Chironomid midges are small insects that swarm in thick clouds. They're annoying, but they don't present an immediate health risk. The city of North Las Vegas may soon discover what a nuisance the little bugs can be.
On July 27, acting on complaints from Sunrise Manor Township residents and firefighters at the newly opened Fire Station No. 20 at 5865 Judson Ave., Clark County pest control specialists examined the clouds of midges that were originally mistaken for mosquitoes. The insects, also referred to as non-biting midges, were traced to their breeding ground, the Sloan Channel, just downstream from the newly operational North Las Vegas Water Treatment Facility.
"It's not necessarily coming from our plant," said acting North Las Vegas utilities director Reed Scheppmann. "Our wastewater plant is different from other plants in the area, because we have covered tanks, and the other wastewater plants have open tanks."
On June 9, the city of North Las Vegas began releasing treated waste water from the $240 million plant into the Sloan Channel, which is owned and maintained by Clark County. A battle between the county and city over use of the channel is currently in federal court.
The county said the change from a normally dry flood channel to an constantly flowing effluent stream would result in added expenses for channel maintenance.
The midges are the first indication of the sort of expenses to expect.
County pest control officials discovered an infestation of midge larvae, called bloodworms because of their bright red color, along the channel. An initial survey of the water from Carey Avenue to Stewart Avenue revealed more than 500 bloodworms per square foot.
Two mosquito pools were recently discoverd in Logandale, prompting the Southern Nevada Health District to issue a warning.
"With the identification of positive mosquitoes in one area of Clark County it is likely that West Nile virus-infected mosquitoes are present throughout the valley," the email read. "Precautions against the disease are recommended for all residents and visitors."
While mosquitoes must have standing water to breed, midges can thrive in the shallow mud beneath running water.
"We have some midges all across the valley," said Clark County Vector Control supervisor Chris Bramley. "We don't have them in these numbers, where they're in large swarms bothering people on the walking trail and at the fire station and the senior center. This is an abnormal amount of chironomid midge production."
County specialists described the area as a perfect breeding ground for midges and expected to find them all along the nearly four-mile channel.
"Normally, natural predators would keep their numbers down," said Gary Jones, a Western Exterminator Company entomologist. "A lot of the control happens in the water when they're still in their larval stage when they're eaten by frogs, fish or lizards. The water is too shallow for any natural biological control to form."
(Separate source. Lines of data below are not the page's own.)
(* ===== verification/ParseInt.v ===== *)
(** ParseInt: integer literals, src/inline-more/byterun/ints.c lines 26-130 and
    542-576: [parse_intnat], [caml_int_of_string], [caml_int32_of_string],
    [caml_nativeint_of_string] and [caml_int64_of_string].  Each is proved to
    accept exactly the literals whose unbounded value fits, and to return it. *)
From Stdlib Require Import ZArith Lia Bool Ascii String List.
From S2P Require Import Prelude Mlvalues Int64Emul Int64.
Import ListNotations.
Local Open Scope Z_scope.

(** ** The code

    A [char *] into an OCaml string is the list of the bytes from there to the
    end of the string; the byte after the last one is 0 (alloc.c fills the last
    word of a string so). *)

Definition parse_sign_and_base (p : list Z) : list Z * Z * Z :=
  let '(sign, p) := if hd 0 p =? chr "-" then (-1, tl p) else (1, p) in
  if hd 0 p =? chr "0" then
    let c := nth 1 p 0 in
    if (c =? chr "x") || (c =? chr "X") then (skipn 2 p, 16, sign)
    else if (c =? chr "o") || (c =? chr "O") then (skipn 2 p, 8, sign)
    else if (c =? chr "b") || (c =? chr "B") then (skipn 2 p, 2, sign)
    else (p, 10, sign)
  else (p, 10, sign).

Definition parse_digit (c : Z) : Z :=
  if (chr "0" <=? c) && (c <=? chr "9") then c - chr "0"
  else if (chr "A" <=? c) && (c <=? chr "F") then c - chr "A" + 10
  else if (chr "a" <=? c) && (c <=? chr "f") then c - chr "a" + 10
  else -1.

Definition int_of_string_failure {T} : res T := Raise (Failure "int_of_string").
(* ===== verification/InterpCalls.v ===== *)
(** InterpCalls: the calling conventions of the bytecode machine: partial
    application with GRAB and RESTART, tail calls, mutually recursive closures
    and exception handlers. *)
From Stdlib Require Import ZArith Lia Bool List.
From S2P Require Import Prelude Mlvalues Int64Emul Int64 Ints InterpState Interp.
Import ListNotations.
Local Open Scope Z_scope.

(** ** Lists and stacks *)

Lemma nthZ_app_l {T} (l r : list T) i x : nthZ l i = Some x -> nthZ (l ++ r) i = Some x.
Proof.
  unfold nthZ. destruct (i <? 0); [discriminate|]. intros E.
  rewrite nth_error_app1; auto. apply nth_error_Some. congruence.
Qed.

Lemma nthZ_cons {T} (x : T) l i : 0 < i -> nthZ (x :: l) i = nthZ l (i - 1).
Proof.
  intros Hi. unfold nthZ. rewrite (proj2 (Z.ltb_ge i 0)), (proj2 (Z.ltb_ge (i - 1) 0)) by lia.
  replace (Z.to_nat i) with (S (Z.to_nat (i - 1))) by lia. reflexivity.
Qed.

(** The words on top of the stack. *)
Lemma nthZ_0 {T} (a : T) l : nthZ (a :: l) 0 = Some a.
Proof. reflexivity. Qed.
Lemma nthZ_1 {T} (a b : T) l : nthZ (a :: b :: l) 1 = Some b.
Proof. reflexivity. Qed.
Lemma nthZ_2 {T} (a b c : T) l : nthZ (a :: b :: c :: l) 2 = Some c.
Proof. reflexivity. Qed.
Lemma nthZ_3 {T} (a b c d : T) l : nthZ (a :: b :: c :: d :: l) 3 = Some d.
Proof. reflexivity. Qed.

Create Rewrite HintDb stack.
#[export] Hint Rewrite @nthZ_0 @nthZ_1 @nthZ_2 @nthZ_3 : stack.

Definition zlen {T} (l : list T) : Z := Z.of_nat (length l).

Section Calls.
Context {A : Arch}.

Lemma drop_app l r s : sp s = l ++ r -> drop (zlen l) s = Ok (set_sp r s).
Proof.
  intros E. unfold drop, zlen. rewrite E, length_app.
  rewrite (proj2 (Z.leb_le 0 (Z.of_nat (length l)))) by lia.
  rewrite (proj2 (Z.leb_le _ _)) by lia. cbn [andb]. rewrite Nat2Z.id.
  now rewrite skipn_app, Nat.sub_diag, skipn_all2 by lia.
Qed.

Lemma args_app l r s : sp s = l ++ r -> args s (zlen l) = Ok l.
Proof.
  intros E. unfold args, zlen. rewrite E, length_app.
  rewrite (proj2 (Z.leb_le 0 (Z.of_nat (length l)))) by lia.
  rewrite (proj2 (Z.leb_le _ _)) by lia. cbn [andb]. rewrite Nat2Z.id.
  rewrite firstn_app, Nat.sub_diag, firstn_all2 by lia. now rewrite app_nil_r.
Qed.

Lemma Long_val_of x : Min_long <= x <= Max_long -> Long_val (Val_long x) = x.
Proof. apply Long_val_Val_long. Qed.

(** A return frame on top of the stack. *)
Definition frame (p : Z) (e : value) (x : Z) : list value := [Cptr p; e; Imm (Val_long x)].

Lemma pop_frame_spec p e x rest s : Min_long <= x <= Max_long -> sp s = frame p e x ++ rest ->
  pop_frame s = Ok (Next (set_pc p (set_env e (set_extra x (set_sp rest s))))).
Proof.
  intros Hx E. unfold pop_frame, peek. rewrite E. cbn [frame app].
  autorewrite with stack. cbn [of_option raw].
  change 3 with (zlen (frame p e x)). rewrite (drop_app (frame p e x) rest) by auto.
  cbn. now rewrite Long_val_of.
Qed.

(** ** Partial application *)

(** [i] is the instruction at code address [p]. *)
Definition instr_at (s : state) (p : Z) (i : instruction) : Prop :=
  nthZ instructions (code s p) = Some i.

(** The state in which the function at address [p] starts: called with the
    arguments [a], its closure being [f]. *)
Definition entering (s : state) (f : value) (p : Z) (a rest : list value) : Prop :=
  pc s = p /\ env s = f /\ extra_args s = zlen a - 1 /\ sp s = a ++ rest.

Lemma fields_from_app h b t l1 l2 : get_block h b = Some (Block t (Fields (l1 ++ l2))) ->
  fields_from h (Ptr b 0) (zlen l1) (length l2) = Ok l2.
Proof.
  revert l1. induction l2 as [|x l2 IH]; intros l1 E; cbn [fields_from length]; auto.
  unfold field. rewrite E. cbn [Z.add].
  unfold nthZ at 1, zlen. rewrite (proj2 (Z.ltb_ge _ _)) by lia.
  rewrite Nat2Z.id, nth_error_app2, Nat.sub_diag by lia. cbn [nth_error of_option].
  replace (Z.of_nat (length l1) + 1) with (zlen (l1 ++ [x])) by (unfold zlen; rewrite length_app; cbn; lia).
  rewrite IH; auto. now rewrite <- app_assoc.
Qed.

(** The runtime around the interpreter. *)
Variable Primitive : Z -> list value -> heap -> prim_result.
Variable caml_process_event : heap -> event_result.
Variable caml_max_stack_size : Z.
Variable initial_sp_offset : Z.
Variable NONSTANDARD_DIV_MOD : bool.

Notation step := (step Primitive caml_process_event caml_max_stack_size initial_sp_offset NONSTANDARD_DIV_MOD).
Notation exec := (exec Primitive caml_process_event caml_max_stack_size initial_sp_offset NONSTANDARD_DIV_MOD).
Notation raise_exception := (raise_exception initial_sp_offset).
Notation exec_POPTRAP := (exec_POPTRAP caml_process_event initial_sp_offset).

Lemma step_instr s i : instr_at s (pc s) i -> step s = exec i (skip 1 s).
Proof.
  intros H. unfold step, operand. rewrite Z.add_0_r.
  unfold instr_at in H. now rewrite H.
Qed.

Lemma alloc_get h t c v h' : alloc h t c = (v, h') -> 0 <= next h ->
  v = Ptr (next h) 0 /\ get_block h' (next h) = Some (Block t c) /\
  (forall b, b <> next h -> get_block h' b = get_block h b).
Proof.
  intros [= <- <-] Hn. unfold get_block. cbn [blocks].
  rewrite (proj2 (Z.ltb_ge _ _) Hn), Z.eqb_refl. conj; auto.
  intros b Hb. destruct (b <? 0); auto. now rewrite (proj2 (Z.eqb_neq _ _) Hb).
Qed.

(** GRAB with too few arguments: the arguments and the environment go to a new
    closure for RESTART, and the caller is returned to. *)
Lemma step_GRAB_partial s f p r a rp re rx rest :
  entering s f p a (frame rp re rx ++ rest) -> a <> [] ->
  instr_at s p GRAB -> code s (p + 1) = r -> zlen a <= r ->
  Min_long <= rx <= Max_long -> 0 <= next (hp s) ->
  exists h', alloc (hp s) Closure_tag (Fields (Cptr (p - 1) :: f :: a)) = (Ptr (next (hp s)) 0, h') /\
  step s = Ok (Next (set_pc rp (set_env re (set_extra rx (set_sp rest
             (set_accu (Ptr (next (hp s)) 0) (set_hp h' (skip 2 s)))))))).
Proof.
  intros (Ep & Ee & Ex & Es) Ha Hi Hr Hlen Hx Hn. eexists. split; [reflexivity|].
  rewrite (step_instr s GRAB) by now rewrite Ep. cbn [exec]. unfold exec_GRAB.
  unfold operand. cbn [skip set_pc pc code extra_args]. rewrite Ep, Z.add_0_r, Hr, Ex.
  rewrite (proj2 (Z.leb_gt r (zlen a - 1))) by lia.
  replace (1 + (zlen a - 1)) with (zlen a) by lia.
  rewrite (args_app a (frame rp re rx ++ rest)) by exact Es.
  cbn [hp env pc skip set_pc]. rewrite Ee. replace (p + 1 + 1 - 3) with (p - 1) by lia.
  unfold alloc at 1. rewrite (drop_app a (frame rp re rx ++ rest)) by exact Es.
  rewrite (pop_frame_spec rp re rx rest) by auto.
  unfold skip; cbn. rewrite Ep. do 3 f_equal.
Qed.
(** An exception comes with the heap it leaves behind. *)
Inductive eres (T : Type) := EOk (x : T) | ERaise (e : exn) (h : sheap) | EStuck.
Arguments EOk {T} x.
Arguments ERaise {T} e h.
Arguments EStuck {T}.

Notation "'let?' p ':=' e 'in' k" :=
  (match e with EOk p => k | ERaise e' h' => ERaise e' h' | EStuck => EStuck end)
  (at level 10, p pattern, e at level 100, k at level 200,
   format "'let?'  p  ':='  e  'in' '//' k") : c_scope.

Definition read {T} (r : res T) : eres T := match r with Ok x => EOk x | _ => EStuck end.

Section Extern.
Context {A : Arch} {F : FloatArch}.
(** The registered structures of custom operations by address, the size of the
    bytecode in opcodes and its checksum. *)
Variable custom_at : Z -> option custom_operations.
Variable caml_code_size : Z.
Variable caml_code_checksum : list Z.
(** The flags of the call. *)
Variable extern_ignore_sharing : bool.
Variable extern_closures : bool.

Definition add_sizes (s32 s64 : Z) (st : ext) : ext :=
  Ext (eout st) (eheap st) (obj_counter st) (wrap WORD (size_32 st + s32)) (wrap WORD (size_64 st + s64))
      (trail_prev st) (trail_cur st).

(** ** The trail *)

Definition replay_entry (e : trail_entry) (h : sheap) : res sheap :=
  let! hd := hd_of h (te_obj e) in
  let! h := set_hd h (te_obj e) (Coloredhd_hd hd (te_color e)) in
  set_fld h (te_obj e) 0 (te_field0 e).
Fixpoint replay_block (l : list trail_entry) (h : sheap) : res sheap :=
  match l with [] => Ok h | e :: l => let! h := replay_entry e h in replay_block l h end.
Fixpoint replay_blocks (ls : list (list trail_entry)) (h : sheap) : res sheap :=
  match ls with [] => Ok h | l :: ls => let! h := replay_block l h in replay_blocks ls h end.
Definition extern_replay_trail (st : ext) : res sheap :=
  replay_blocks (trail_cur st :: trail_prev st) (eheap st).

Definition extern_record_location (obj : value) (st : ext) : res ext :=
  if extern_ignore_sharing then Ok st
  else
    let '(prev, cur) :=
      if Nat.eqb (length (trail_cur st)) ENTRIES_PER_TRAIL_BLOCK
      then (trail_cur st :: trail_prev st, []) else (trail_prev st, trail_cur st) in
    let! hdr := hd_of (eheap st) obj in
    let! field0 := fld (eheap st) obj 0 in
    let cur := cur ++ [Entry obj (Colornum_hd hdr) field0] in
    let! h := set_hd (eheap st) obj (Bluehd_hd hdr) in
    let! h := set_fld h obj 0 (Imm (obj_counter st)) in
    Ok (Ext (eout st) h (wrap WORD (obj_counter st + 1)) (size_32 st) (size_64 st) prev cur).

(** ** Exceptions *)

Definition extern_failure {T} (e : exn) (st : ext) : eres T :=
  match extern_replay_trail st with Ok h => ERaise e h | _ => EStuck end.
Definition extern_invalid_argument {T} (msg : string) (st : ext) : eres T :=
  extern_failure (Invalid_argument msg) st.

(** A write; [grow_extern_output] replays the trail when it fails. *)
Definition write (op : extern_out -> res extern_out) (st : ext) : eres ext :=
  match op (eout st) with
  | Ok o => EOk (set_eout o st)
  | Raise e => extern_failure e st
  | Stuck => EStuck
  end.

(** ** Contents of the objects *)

Definition extern_int (n : Z) (st : ext) : eres ext :=
  if (0 <=? n) && (n <? 0x40) then write (Write (PREFIX_SMALL_INT + n)) st
  else if (- 2 ^ 7 <=? n) && (n <? 2 ^ 7) then write (writecode8 CODE_INT8 n) st
  else if (- 2 ^ 15 <=? n) && (n <? 2 ^ 15) then write (writecode16 CODE_INT16 n) st
  else if ARCH_SIXTYFOUR && ((n <? - 2 ^ 31) || (2 ^ 31 <=? n)) then write (writecode64 CODE_INT64 n) st
  else write (writecode32 CODE_INT32 n) st.

Definition extern_shared (d : Z) (st : ext) : eres ext :=
  if d <? 0x100 then write (writecode8 CODE_SHARED8 d) st
  else if d <? 0x10000 then write (writecode16 CODE_SHARED16 d) st
  else write (writecode32 CODE_SHARED32 d) st.

Definition extern_string (v : value) (st : ext) : eres ext :=
  let? len := read (caml_string_length (eheap st) v) in
  let? st :=
    (if len <? 0x20 then write (Write (PREFIX_SMALL_STRING + len)) st
     else if len <? 0x100 then write (writecode8 CODE_STRING8 len) st
     else write (writecode32 CODE_STRING32 len) st) in
  let? data := read (bytes_at (eheap st) v 0 (Z.to_nat len)) in
  let? st := write (writeblock data) st in
  read (extern_record_location v (add_sizes (1 + (len + 4) / 4) (1 + (len + 8) / 8) st)).
Lemma forward_target_ptr_ok seen st b hd f : Inv H seen st -> 0 <= b -> hd_of (eheap st) (Ptr b 0) = Ok hd ->
  Tag_hd hd = Forward_tag -> forward_target (eheap st) (Ptr b 0) = EOk (Some f) -> ptr_ok H f.
Proof using Hwf.
  intros I Hb Hh Ht Hf. cbn [hd_of] in Hh. rewrite get_sblock_pos in Hh by auto.
  unfold forward_target in Hf. cbn [fld] in Hf. rewrite get_sblock_pos in Hf by auto.
  destruct (eheap st b) as [[hd' ws]|] eqn:E; [|discriminate]. injection Hh as ->.
  destruct ws as [|w ws]; [discriminate|]. cbn [Z.add nthZ Z.ltb Z.compare Z.to_nat nth_error of_option read] in Hf.
  assert (f = w) as ->.
  { destruct (Is_long_val w); [congruence|]. destruct (negb (Is_in_value_area w)); [discriminate|].
    destruct (hd_of (eheap st) w); try discriminate. cbn [read] in Hf. destruct (_ || _); congruence. }
  destruct (block_view seen st b hd (w :: ws) I Hb E) as [[_ E0]|(_ & _ & hd0 & f0 & c & ws0 & _ & [= -> ->] & _)].
  - pose proof (hw_fields H Hwf b hd (w :: ws) Hb E0) as Hall. rewrite Ht in Hall.
    specialize (Hall ltac:(reflexivity)). now inversion Hall.
  - exact Logic.I.
Qed.

Lemma restorable_int seen st n : Inv H seen st -> restorable seen (extern_int n st).
Proof.
  intros I. unfold extern_int.
  repeat match goal with |- restorable _ (if ?c then _ else _) => destruct c end;
    apply restorable_write'; auto with writers.
Qed.

Lemma restorable_code seen st v : Inv H seen st ->
  restorable seen (extern_code caml_code_size caml_code_checksum extern_closures v st).
Proof.
  intros I. unfold extern_code, extern_invalid_argument. destruct v; try now apply restorable_failure.
  destruct (_ && _); [|now apply restorable_failure].
  destruct (negb extern_closures); [now apply restorable_failure|].
  apply (restorable_write seen _ _ (fun st => write _ st)); auto with writers. intros st' I' _ _.
  apply restorable_write'; auto with writers.
Qed.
Jones added that while there have been a record number of insects in the valley this year, due to the late summer, that wouldn't be a factor for the midges, which simply need the right water conditions.
An initial e mail from a pest control expert for the county stated that treatment of the midges could not be done cost-effectively or efficiently, but Bramley later contradicted the statement.
"The midges can be treated, and in fact we're currently working on the situation," he said. "I've been asked to track costs. If the city of North Las Vegas gets billed, we'll have the costs of the equipment, material and man-hours."
Scheppmann said North Las Vegas is open to talking with Clark County about the problem.
"My understanding is that the county is doing a certain level of activities in the channel to try to mitigate the situation," Scheppmann said. "We're certainly open to discussing with the county or anyone else any ideas they might have."
So far, the county has been working to remove the breeding mud.
"We've been driving an ATV down the channel from Carey Avenue on down," Bramley said. "It's kind of like what they do at a baseball game when they drag chains to smooth out the infield."
The process is complicated by the fact that the there is no place to move the mud directly north of Lake Mead Boulevard, as water fills the channel from bank to bank from where it enters the channel near Carey Avenue. Crews are forced to move the material downstream to an area where the flow narrows and there is dry concrete on both sides. From there it can be spread out, picked up and removed.
Bramley said there are a number of treatments that would be effective in the channel, and he was currently crunching the numbers to figure out the most cost effective. He said channel dredging alone may not be enough, since the base of the channel is not perfectly smooth.
He has been examining the channel daily and has noticed a drop in the midge levels since the county began the work.
"If we can get by on just the ATV work, then the only cost would be the ATV, the employee operating it and the gas, which wouldn't be much," Bramley said. "If we have to use a biological treatment, just a guesstimate would be $9,000 to $10,000 a month for the six months or so we would have to enforce the program each year."
Vector Control is keeping an eye on the situation and is encouraging residents who live near the channel to call 455-7543 if they have any questions or concerns.
"If they have samples in their house they believe are mosquitoes, we'll come and pick them up and identify them," Bramley said. "Just pick them up with a piece of Scotch tape and put them in a baggie."
While a lot of residents near the channel are noticing the midges, not all of them are letting the insects bother them.
"We had these little bugs all over our patio Saturday (July 25)," said Roy Musgrove, who lives a few blocks from where the effluent flows into the Sloan Channel. "We didn't know what they were, but we just chased them away."